- Topic: Logic: Book: Still More Stories to Solve, by G. Shannon. We read a few stories picking up where we left off last time.
- Topics: Geometry, Proofs: I started by exploring the properties of angles resulting from a line A crossing two other parallel lines B and C. Each kid drew a picture and measured the angles, and noticed that the “Z” angles are the same, as well as the angles “translated” along line A. I told them that this is a property of parallel lines, and then we used it to prove that the sum of the angles of a triangle is 180 degrees.

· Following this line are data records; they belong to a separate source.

Lemma poll_gamepad_P (p : bool) (ax : list Q) (bs : list bool) (now : Q) (u : UI) :
    P (flags u) -> P (flags (poll_gamepad p ax bs now u)).
  Proof.
    intros H.
    assert (H0 : P (flags (if p then set_joy_present u else u))) by (destruct p; exact H).
    unfold poll_gamepad.
    set (u0 := if p then set_joy_present u else u) in *.
    destruct (negb _); [exact H0|].
    assert (H1 : P (flags (poll_axes ax now u0))).
    { unfold poll_axes. destruct ax as [|a ax']; [exact H0|].
      destruct (_ || _); [|exact H0].
      destruct (Qlt_le_dec gamepad_nav_repeat _); [|exact H0].
      unfold set_gamepad_nav_last; simpl.
      repeat match goal with
             | |- context [if Qlt_le_dec ?a ?b then _ else _] => destruct (Qlt_le_dec a b)
             end;
      rewrite ?move_focus_flags, ?adjust_slider_flags; exact H0. }
    destruct bs as [|[|] bs']; try exact H1.
    destruct (Qlt_le_dec _ _); [|exact H1].
    apply (activate_focused_P _ H1).
  Qed.

Lemma step_P (u : UI) (e : Event) : P (flags u) -> P (flags (step u e)).
  Proof.
    intros H; destruct e as [k a t|b nx ny|now p ax bs|m nx|]; unfold step.
    - unfold on_key; destruct a; try exact H.
      destruct k; cbv beta iota;
        try (destruct (String.eqb _ _));
        rewrite ?move_focus_flags, ?adjust_slider_flags;
        auto using activate_focused_P;
        exact (P_action DoToggleOptions u H).
    - unfold on_mouse.
      destruct (negb _); [exact H|].
      destruct (_ || _).
      + destruct (show_options (flags u)).
        * destruct (first_hit _ _ _ _); exact H.
        * destruct (first_hit _ _ _ _) as [r|]; [|exact H].
          unfold click_button; destruct (deref _ r); [apply P_action|]; exact H.
      + destruct (String.eqb _ _); [|exact H].
        destruct (if pause_menu_open (flags u) then _ else None) as [r|].
        * unfold click_button; destruct (deref _ r); [apply P_action|]; exact H.
        * destruct (rect_contains _ _ _ _ _ _); [|exact H].
          apply (P_action DoOpenPause); exact H.
    - unfold frame_begin; cbn [flags set_trans].
      rewrite build_focus_list_flags.
      apply poll_gamepad_P; exact H.
    - exact H.
    - exact H.
  Qed.
Definition _append_id_info (ev : event) (target_id : string) (st : collected)
    : IO collected :=
  result <- get_extra ev target_id ;;
  match result with
  | Some (name, gender) =>
      let st := with_options st
                  (<["gender" := gender]> (<["name" := VStr name]> (options st))) in
      avatar <- get_avatar target_id ;;
      match truthy_bytes avatar with
      | Some data => ret (with_images st (images st ++ [(name, data)]))
      | None => ret st
      end
  | None => ret st
  end.

(** The body of the loop over [plains[1:]]. *)
Definition process_token (ev : event) (text : string) (st : collected)
    : IO collected :=
  if py_contains_char "=" text then
    let '(k, v) := split_first "=" text in
    ret (with_options st (<[k := VStr v]> (options st)))
  else if py_startswith "@" text then
    let target_id := py_tail text in
    if py_isdigit target_id then _append_id_info ev target_id st
    else ret st
  else if str_nonempty text then
    ret (with_texts st (texts st ++ [text]))
  else ret st.

(** [_process_segment]; [chain] is the chain of the current message,
    which the closure reads. *)
Definition _process_segment (ev : event) (chain : list segment)
    (seg : segment) (name : string) (st : collected) : IO collected :=
  match seg with
  | Image url file =>
      match truthy_str (py_or url file) with
      | Some src =>
          image <- _decode_image src ;;
          match truthy_bytes image with
          | Some data => ret (with_images st (images st ++ [(name, data)]))
          | None => ret st
          end
      | None => ret st
      end
  | At qq _ =>
      first <- lift (py_head chain) ;;
      if negb (seg_eqb seg first) then _append_id_info ev qq st
      else ret st
  | Plain text =>
      let plains := py_split_sep " " (py_strip text) in
      if (1 <? length plains)%nat
      then for_each (process_token ev) (tail plains) st
      else ret st
  | _ => ret st
  end.

(** Lines 120-126: the replied message first, then the message. *)
Definition segment_pass (ev : event) (st : collected) : IO collected :=
  let chain := get_messages ev in
  let sender_name := get_sender_name ev in
  st <- match find is_Reply chain with
        | Some (Reply (r :: rs) sender_nickname sender_id) =>
            let name :=
              match py_or sender_nickname sender_id with
              | Some s => s
              | None => "None"
              end in
            for_each (fun seg => _process_segment ev chain seg name) (r :: rs) st
        | _ => ret st
        end ;;
  for_each (fun seg => _process_segment ev chain seg sender_name) chain st.

(** Lines 129-134: avatars put in front while images are missing. *)
Definition image_backfill (ev : event) (params : meme_params)
    (imgs : list (string * bytes)) : IO (list (string * bytes)) :=
  imgs <- (if len_lt imgs (min_images params) then
             sender_avatar <- get_avatar (get_sender_id ev) ;;
             match truthy_bytes sender_avatar with
             | Some data => ret ((get_sender_name ev, data) :: imgs)
             | None => ret imgs
             end
           else ret imgs) ;;
  if len_lt imgs (min_images params) then
    bot_avatar <- get_avatar (get_self_id ev) ;;
    match truthy_bytes bot_avatar with
    | Some data => ret (("bot", data) :: imgs)
    | None => ret imgs
    end
  else ret imgs.

(** Lines 138-139: default texts put at the end while texts are
    missing. *)
Definition text_backfill (params : meme_params) (txts : list string)
    : list string :=
  if len_lt txts (min_texts params)
     && match default_texts params with [] => false | _ => true end
  then txts ++ default_texts params
  else txts.

Definition collect_params (ev : event) (params : meme_params)
    : IO (list (string * bytes) * list string * gmap string pyval) :=
  st <- segment_pass ev empty_collected ;;
  imgs <- image_backfill ev params (images st) ;;
  let imgs := py_slice_to imgs (max_images params) in
  let txts := text_backfill params (texts st) in
  let txts := py_slice_to txts (max_texts params) in
  ret (imgs, txts, options st).

End Collector.

(** ** Notions used to state the properties *)

(** The substring relation behind Python's [k in s]. *)
Definition occurs_in (k s : string) : Prop :=
  exists pre post, s = pre +:+ k +:+ post.

(** Only whitespace; no whitespace. *)
Definition all_space (s : string) : bool := str_forall py_isspace s.

Definition no_space (s : string) : bool :=
  str_forall (fun c => negb (py_isspace c)) s.

(** [post] is empty or begins with a whitespace character. *)
Definition at_boundary (post : string) : bool :=
  match post with
  | EmptyString => true
  | String c _ => py_isspace c
  end.

(** [k] is the first whitespace-delimited token of [text]: only
    whitespace comes before it, it is a non-empty run without whitespace,
    and it ends at whitespace or at the end of [text]. *)
Definition first_token (text k : string) : Prop :=
  exists pre post,
    text = pre +:+ k +:+ post
    /\ all_space pre = true
    /\ str_nonempty k = true
    /\ no_space k = true
    /\ at_boundary post = true.

(** The nickname [get_extra] returns for a profile. *)
Definition display_name (info : user_info) : string :=
  match nickname info with Some n => n | None => "Unknown" end.

(** The URL [get_avatar] downloads for a user id: the avatar address
    after [_download_image] has downgraded it to plain http. *)
Definition avatar_request (user_id : string) : string :=
  py_replace "https://" "http://"
    ("https://q4.qlogo.cn/headimg_dl?dst_uin=" +:+ user_id +:+ "&spec=640").

(** ** Views of the chain used to state what the segment pass does *)

(** The sub-chain of the first [Reply] of the chain, if any. *)
Definition reply_chain_of (chain : list segment) : list segment :=
  match List.find is_Reply chain with
  | Some (Reply sub _ _) => sub
  | _ => []
  end.

(** The label given to what the replied message contributes. *)
Definition reply_label_of (chain : list segment) : string :=
  match List.find is_Reply chain with
  | Some (Reply _ sender_nickname sender_id) =>
      match py_or sender_nickname sender_id with
      | Some s => s
      | None => "None"
      end
  | _ => "None"
  end.

(** [seg] is a mention that compares equal to [chain[0]]. *)
Definition equals_first (chain : list segment) (seg : segment) : bool :=
  match chain with
  | first :: _ => is_At seg && seg_eqb seg first
  | [] => false
  end.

- Topics: Patterns, Sequences: I made a very large Pascal’s triangle (20 rows) on a sheet of poster board. The kids looked at it and noticed some patterns (symmetry, rise then fall across a row, counting numbers, triangular numbers), I pointed out the “dog-leg” property, and then we covered all the even numbers with pennies, resulting in the pattern below (which is a discrete approximation of Serpinski’s triangle, a famous fractal).
How Did It Go?
The hardest part of this was getting the abstract idea that this would hold for ANY picture, not just the one they drew. This was particularly true for the triangular proof — it’s tricky to keep track of the difference between the name of the angle (e.g., A) and the number of degrees in its measurement. Once you get the idea, mathematicians often gloss over this point and use the same variable to apply to both, but for the kids this was confusing. Some of the kids understood the triangle proof, I think.
The kids did a pretty good discovering the various properties. I gave them some hints for the up/down property, but the only two things I directly suggested were the dog-leg property and covering the even numbers. The pattern is really cool!